A guide to the appendant and concordant bodies, and other Masonic organizations

Freemasonry has inspired many offshoot Masonic groups, which offer a unique extension of the essential member experience. From the playful personality of the Shriners to the expanded degree lessons of the York Rite, the Knights Templar, and the well-known Scottish Rite, here’s an introduction to Masonic appendant bodies and other affiliated organizations.

The Appendant Bodies of Freemasonry

Masonic appendant bodies, sometimes called concordant bodies, are extensions of Freemasonry. To belong to any of them, first, candidates must already have earned the three degrees of Masonry. From there, they have the option to join as many of these organizations as they like. (Several appendant bodies include women who have a Masonic connection.)

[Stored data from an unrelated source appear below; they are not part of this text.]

(** Group 1 of the match begins with SELECT and holds no [;]. *)
Lemma group1_shape (s : str) :
  startswith (txt "select") (lower s) = true ->
  startswith (txt "select") (lower (firstn 6 s ++ lazy_body (skipn 6 s))) = true /\
  existsb is_semi (firstn 6 s ++ lazy_body (skipn 6 s)) = false.
Proof.
  intros E. pose proof (ci_prefix_firstn _ _ E) as F.
  change (length (txt "select")) with 6 in F. split.
  - rewrite lower_app, F. apply startswith_app.
  - rewrite existsb_app, lazy_body_no_semi, orb_false_r.
    rewrite <- existsb_is_semi_lower, F. reflexivity.
Qed.

Lemma search_select_some (s g : str) :
  search_select s = Some g ->
  startswith (txt "select") (lower g) = true /\ existsb is_semi g = false.
Proof.
  induction s as [|c t IH]; intros H.
  - discriminate H.
  - rewrite search_select_eq in H.
    destruct (startswith (txt "select") (lower (c :: t))) eqn:E.
    + pose proof (group1_shape _ E) as G. congruence.
    + apply IH. exact H.
Qed.

Lemma strip_keeps_select (g : str) :
  startswith (txt "select") (lower g) = true ->
  startswith (txt "select") (lower (strip g)) = true.
Proof.
  intros H.
  destruct (select_prefix g H)
    as (c1 & c2 & c3 & c4 & c5 & c6 & rest & -> & H1 & H2 & H3 & H4 & H5 & H6).
  unfold strip.
  rewrite lstrip_by_fixed by (exact (lowered_not_space _ _ H1 eq_refl)).
  rewrite (rstrip_by_head _ c1) by (exact (lowered_not_space _ _ H1 eq_refl)).
  rewrite (rstrip_by_head _ c2) by (exact (lowered_not_space _ _ H2 eq_refl)).
  rewrite (rstrip_by_head _ c3) by (exact (lowered_not_space _ _ H3 eq_refl)).
  rewrite (rstrip_by_head _ c4) by (exact (lowered_not_space _ _ H4 eq_refl)).
  rewrite (rstrip_by_head _ c5) by (exact (lowered_not_space _ _ H5 eq_refl)).
  rewrite (rstrip_by_head _ c6) by (exact (lowered_not_space _ _ H6 eq_refl)).
  apply select_prefix_back; assumption.
Qed.

(** The text chosen before the fallback test holds no [;]. *)
Lemma chosen_text_no_semi (text : str) :
  existsb is_semi
          match search_select text with
          | Some group1 => strip group1
          | None => strip (split_head ";" text)
          end = false.
Proof.
  destruct (search_select text) as [g|] eqn:E.
  - apply strip_no_semi. apply (search_select_some _ _ E).
  - apply strip_no_semi, split_head_no_semi.
Qed.

(** The shape of every statement [generate_sql] returns. *)
Lemma extract_sql_shape (content : option str) :
  (exists body, extract_sql content = body ++ txt ";" /\
                existsb is_semi body = false) /\
  (exists c rest, extract_sql content = c :: rest /\ lower_char c = "s"%char) /\
  startswith (txt "select") (lower (extract_sql content)) = true.
Proof.
  unfold extract_sql.
  pose proof (chosen_text_no_semi (text_only content)) as N.
  destruct (search_select (text_only content)) as [g|];
    match type of N with existsb _ ?t = _ => set (sql_text := t) in * end;
    (destruct (startswith (txt "select") (lower sql_text)) eqn:E; cbn [negb];
     [ rewrite (no_semi_rstrip_semi _ N);
       destruct (fix_keeps_terminator sql_text N) as [b [Eb Nb]];
       destruct (fix_keeps_select (sql_text ++ txt ";")) as [c [r [Ec [Hc Hs]]]];
       [ rewrite lower_app; apply startswith_app_r; exact E
       | split; [exists b; split; assumption|];
         split; [exists c, r; split; assumption | exact Hs] ]
     | split; [exists (txt "SELECT 1"); split; reflexivity|];
       split; [exists "S"%char, (txt "ELECT 1;"); split; reflexivity | reflexivity] ]).
Qed.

Some Freemasons join several such groups because they discover it’s a way to go deeper into an aspect of the fraternity that interests them. Other members prefer to focus their attention on their original blue (or “craft”) lodge. It’s personal to the individual.

Here are some of the best known Masonic appendant bodies in the U.S., from the Scottish Rite and York Rite to the Eastern Star:

  • Scottish Rite: If you’ve heard of a 33rd degree Mason, you’ve heard of the Scottish Rite. The organization – which didn’t actually originate in Scotland – offers “high degrees” that expand and elaborate upon the lessons of Masonry’s first three degrees. The group gained pop culture fame with Dan Brown’s novel (and now, streaming series) The Lost Symbol. Learn more. 
  • York Rite: The order, which is most popular in the United States, is comprised of three bodies: the Royal Arch Chapter, the Royal and Select Master Council, and the Knights Templar Commandery, which is based on the story of the Knights Templar medieval warriors. (Yes, the same Knights Templar sensationalized in Dan Brown’s The Da Vinci Code.) Learn more.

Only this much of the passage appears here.